Virgin prepares to take the initiative

Virgin Radio has been going through a tough period, changing ownership and losing audience share. Sonoo Singh investigates its recovery strategy

Just a year after Virgin Radio’s parent company, Ginger Media Group, was sold to Scottish Media Group (SMG), the radio station is planning a comeback to reverse falling listening figures.

Instead of competing with Radio 1 for a share of the elusive youth audience, industry insiders believe Virgin Radio will pitch itself against Radio 2 in an attempt to woo back its core 30to 40-year-old listeners.

According to the latest Rajar figures, the total number of listeners tuning in to Virgin each week (reach) in the three months to December fell nearly seven per cent to 3.4 million listeners, and the number of listening hours fell eight per cent.

While Virgin’s FM station posted a 0.6 per cent increase in its listening share, its national AM network’s share fell from 2.2 per cent to 1.7 per cent.

The group recently appointed advertising agency Mustoe Merriman Herring Levy (MMHL), the agency responsible for rebranding Capital, to handle its creative account (MW February 22).

The appointment follows the “revised music policy” announcement made by SMG chief executive John Pearson earlier this year. The station intends to focus on its core listeners with a repertoire of contemporary classic bands rather than number one chart-toppers.

Industry insiders agree that Virgin Radio needs to re-establish itself as a brand, and that the proposed change in programming policy is the right tactic to woo back listeners.

Howard Bareham, head of radio at MindShare, says: “Virgin’s playlist became too populist, and aimed for too wide a market. This alienated some if its core listeners – the 30to 45-year-olds, who want to listen to contemporary FM stations. I think, as a brand, Virgin Radio has become very tired because it is not offering anything different at the moment”.

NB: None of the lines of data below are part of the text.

Lemma pages_at_cons vs start p r ps f fs mp mp' k k1 k2 :
  p ∉ ps.*1 -> cap_frame k1 p = Some f -> cap_mapping k1 p = Some (vs, start) ->
  translate k1 vs start = Some f -> same_alloc k k1 -> kdiff (only p) (only2 vs start) nowhere k k1 ->
  pages_at vs (start + 4096) ps fs (<[start := p]> mp) mp' k1 k2 ->
  pages_at vs start ((p, r) :: ps) (f :: fs) mp mp' k k2.
Proof.
  intros Hp Hf Hm Ht A D [P1 P2 P3 P4]. split.
  - intros [|i] q g Hq Hg; simpl in Hq, Hg.
    + injection Hq as <-. injection Hg as <-. replace (start + 4096 * Z.of_nat 0) with start by lia. simpl.
      rewrite P2, lookup_insert_eq, (kd_frame _ _ _ _ _ P4), (kd_mapping _ _ _ _ _ P4), (kd_trans _ _ _ _ _ P4)
        by first [done|lia|intros [_ ?]; lia]. done.
    + replace (start + 4096 * Z.of_nat (S i)) with (start + 4096 + 4096 * Z.of_nat i) by lia. by apply P1.
  - intros va Hva. cbn [length] in Hva. rewrite P2, lookup_insert_ne by lia. done.
  - by eapply same_alloc_trans.
  - cbn [length]. eapply kdiff_trans; eapply kdiff_weaken; [..|exact D| | | |exact P4]; try done.
    + intros c ->. left.
    + intros ? ? [-> ->]. split; [done|lia].
    + intros c Hc. by right.
    + intros ? ? [-> ?]. split; [done|lia].
Qed.

Lemma wp_map_pages_at chk v vs a start ps : forall i fs mp k,
  frames_ok a k ps fs -> cap_vs k v = Some vs -> page_aligned start -> 0 <= start -> 0 <= i ->
  start + 4096 * (i + Z.of_nat (length ps)) <= 2 ^ 48 ->
  (forall j, 0 <= j < Z.of_nat (length ps) ->
     missing k vs (start + 4096 * (i + j)) = 0%nat /\ translate k vs (start + 4096 * (i + j)) = None) ->
  wp (map_pages_at chk v start i ps mp)
     (fun mp' s' => s'.1 = a /\ pages_at vs (start + 4096 * i) ps fs mp mp' k s'.2) (a, k).
Proof.
  induction ps as [|[p r] ps IH]; intros i fs mp k HF Hv Hal Hs Hi Hmax Hva; cbn [map_pages_at].
  - wp_step. split; [done|]. split; try done.
  - pose proof (fo_caps _ _ _ _ HF) as HF2. apply Forall2_cons_inv_l in HF2 as (f & fs' & _ & _ & ->).
    destruct (frames_ok_cons _ _ _ _ _ _ _ HF) as (Hf & Hm & Hp & Hnf & HF').
    unfold GRANULE_SIZE. cbn [length] in Hmax, Hva. rewrite Nat2Z.inj_succ in Hmax, Hva.
    wp_step. eapply wp_lift; [apply mul_chk_small; unfold is_u64; lia|].
    wp_step. eapply wp_lift; [apply add_chk_small; unfold is_u64; lia|].
    destruct (Hva 0) as [Hm0 Ht0]; [lia|]. replace (start + 4096 * (i + 0)) with (start + i * 4096) in Hm0, Ht0 by lia.
    destruct (frame_map_ok k p v (start + i * 4096) r f vs)
      as (k1 & E & Ht & Hcm & Hcf & He & HSA & D); try done; [unfold page_aligned in *; dlia|lia|].
    wp_step. unfold in_kernel. wp_step. eapply wp_kcall_unwrap; [exact E|].
    simpl. eapply wp_mono.
    + apply (IH (i + 1) fs' (<[start + i * 4096 := p]> mp) k1); try done; try lia.
      * by eapply frames_ok_mapped.
      * rewrite (kd_vs _ _ _ _ _ D); [done|]. intros ->. apply frame_not_vs in Hf. congruence.
      * intros j Hj. destruct (Hva (1 + j)) as [Hmj Htj]; [lia|].
        replace (i + 1 + j) with (i + (1 + j)) by lia.
        pose proof (kd_missing _ _ _ _ _ D vs (start + 4096 * (i + (1 + j)))).
        rewrite (kd_trans _ _ _ _ _ D) by (intros [_ ?]; lia). split; [lia|done].
    + intros mp' [a' k'] [Ea HP]. simpl in *. split; [done|].
      replace (start + 4096 * (i + 1)) with (start + 4096 * i + 4096) in HP by lia.
      replace (start + i * 4096) with (start + 4096 * i) in * by lia.
      by eapply pages_at_cons.
Qed.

OMD director of radio Jonathan Gillespie agrees that in order to re-establish the Virgin brand, the station will have to offer something novel to its listeners.

He adds: “My fear is that radio stations are tempted to commoditise themselves to increase revenue and attract the mainstream audience. If all the stations grow to be similar then they become commodities and not brands.”

An industry insider says it would make sense for Virgin to carry out a rebranding exercise, backed by a major advertising campaign, at a time when the station is rapidly losing its listeners.

Virgin Radio, however, insists the appointment of MMHL does not mean that the station is rebranding.

Virgin Radio commercial director Kathryn Jacob says: “The star has been our logo for the past eight years, and we have no intention of changing that. Mustoe understands what we are doing, and will be creating a new campaign for us, which will break in March”.

Last year, rival Capital Radio ditched the smiling sun logo for its flagship Capital FM station, in an overhaul of the station’s image (MW October 12, 2000).

The former head of marketing at Capital Radio, Vijay Solanki, now marketing director at IPC Ignite, says that Capital’s investment in new branding last year paid dividends by attracting more 15to 44-year-old listeners.

Solanki says: “The old Capital logo was very dated. The new logo appealed to new listeners without alienating the core audience.”

Radio buyers say branding has always been important for the radio industry. The reformatting of Talk Radio as TalkSport increased its weekly reach by nine per cent to just over 2 million, with a 1.4 per cent share of listeners (MW December 7 2000).

Richard Oldham, branding expert at Value Engineers, says Virgin Radio has become staid and mainstream in its music offering.

“Maybe if Chris Evans talked about Billie Piper and played her records it would attract more listeners,” he says.

He agrees that a rebranding exercise could help recapture some of Virgin’s lost listeners.

“Since I live in London I can appreciate that Capital’s new logo and media campaign, last autumn, did help to raise awareness of the station.”

But Jacob maintains Virgin Radio is not rebranding: “All we are doing is reiterating our policy. We recognise there is a place for playing chart hits, but there is also a generation which wants to listen to classic songs.”

Rather than playing music by teen favourites such as Ronan Keating or All Saints, the station will devote the bulk of its airtime to bands like The Beatles, Oasis and Toploader.

The group is also looking at moving Virgin onto a digital broadcasting platform as a result of the declining value of the AM station, which Jacob describes as “an ozone layer to which we will be committed as long as necessary”.

It already broadcasts on Digital One, the only nationwide commercial digital radio network, backed by GWR and NTL. SMG also has a ten per cent stake in Switch Digital, the regional digital radio service for London.

Bareham says: “From SMG’s point of view, Virgin has been a good buy, even though it has been losing listeners. After all, Virgin is still a national brand.”

But it remains to be seen whether Virgin Radio’s new mantra of targeting its traditional audience with “real” music will finally lure listeners to tune into its wavelength.